Task instructions: Pick out each line below containing "flag".

Exercise data:
+---+

(** *** Vocabulary of the extraction properties *)

Module ExtractionSpec.
Import PyStr PyPath Extraction.

(** A path string has a parent-directory segment. *)
Definition has_parent_segment (s : string) : Prop := ".." ∈ split "/" s.

Definition is_absolute (s : string) : Prop := startswith "/" s = true.

(** [destinationRoot/memberPath], resolved, is a descendant of the resolved
    destination root. *)
Definition resolved_inside (E : Env) (extraction_dir : Path) (member_path : string)
  : Prop :=
  resolve E extraction_dir `prefix_of`
  resolve E (truediv (resolve E extraction_dir) (normpath member_path)).

(** The three reasons for which a member must be rejected. *)
Definition unsafe_member (E : Env) (extraction_dir : Path) (member_path : string)
  : Prop :=
  has_parent_segment (normpath member_path)
  ∨ is_absolute (normpath member_path)
  ∨ ¬ resolved_inside E extraction_dir member_path.


(** The member passes both checks and is handed to the archive library. *)
Definition accepted (E : Env) (extraction_dir : Path) (m : Member) : bool :=
  _validate_path_security E (name m) extraction_dir
  && negb (MAX_EXTRACT_SIZE <? size m).

(** The warning a rejected member leaves behind. *)
Definition member_warning (E : Env) (extraction_dir : Path) (m : Member)
  : list string :=
  if negb (_validate_path_security E (name m) extraction_dir)
  then ["Skipped unsafe path: " +:+ name m]
  else if MAX_EXTRACT_SIZE <? size m
  then ["Skipped oversized file: " +:+ name m]
  else [].

(** The calls of [tar.extract] / [zip_file.extract] found in a trace. *)
Definition lib_calls (tr : list Event) : list (nat * Member * Path) :=
  omap (λ ev, match ev with
              | LibExtract j m d => Some (j, m, d)
              | _ => None
              end) tr.

(** The calls expected for a list of members numbered from [i]. *)
Fixpoint accepted_calls (E : Env) (extraction_dir : Path) (i : nat)
    (members : list Member) : list (nat * Member * Path) :=
  match members with
  | [] => []
  | m :: rest =>
      (if accepted E extraction_dir m then [(i, m, extraction_dir)] else [])
      ++ accepted_calls E extraction_dir (S i) rest
  end.

(** The state after a member was polled and skipped with warning [msg]:
    one more poll, one more warning, nothing else. *)
Definition skip_world (w : World) (msg : string) : World :=
  mkWorld (add_warning msg (w_metadata w)) (w_temp_dirs w) (S (w_polls w))
          (w_trace w).

(** The state after a poll that found the flag set. *)
Definition poll_world (w : World) : World :=
  mkWorld (w_metadata w) (w_temp_dirs w) (S (w_polls w)) (w_trace w).

Definition interrupted_exn : exn :=
  Exn ExtractionError "Extraction interrupted by user".

(** A file system without symbolic links, in which every path resolves to
    itself, and an archive library that never fails; used for the worked
    examples. *)
Definition plain_env (members : list Member) (flag : nat → bool) : Env :=
  mkEnv (λ _, true) (λ _, true) (λ _, inr "") (λ _, inr ["data"])
    (λ _, "0f3a") (λ p, p) (inr ["/"; "tmp"; "extraction_0"]) (λ _, None)
    (λ _ _, inr members) (λ _, inr members) (λ _ _ _, None) (λ _ _, None)
    (λ _, inr 4) flag.

Definition never : nat → bool := λ _, false.

(** A five-entry archive with a traversal entry, a name with two dots in
    it, and an entry above the size ceiling. *)
Definition sample_members : list Member :=
  [ mkMember "a.txt" 5 true;
    mkMember "../../etc/passwd" 7 true;
    mkMember "foo..bar" 1 true;
    mkMember "big.bin" (MAX_EXTRACT_SIZE + 1) true;
    mkMember "d" 0 false ].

+---+

Expected output:
(** The state after a poll that found the flag set. *)
Definition plain_env (members : list Member) (flag : nat → bool) : Env :=
    (λ _, inr 4) flag.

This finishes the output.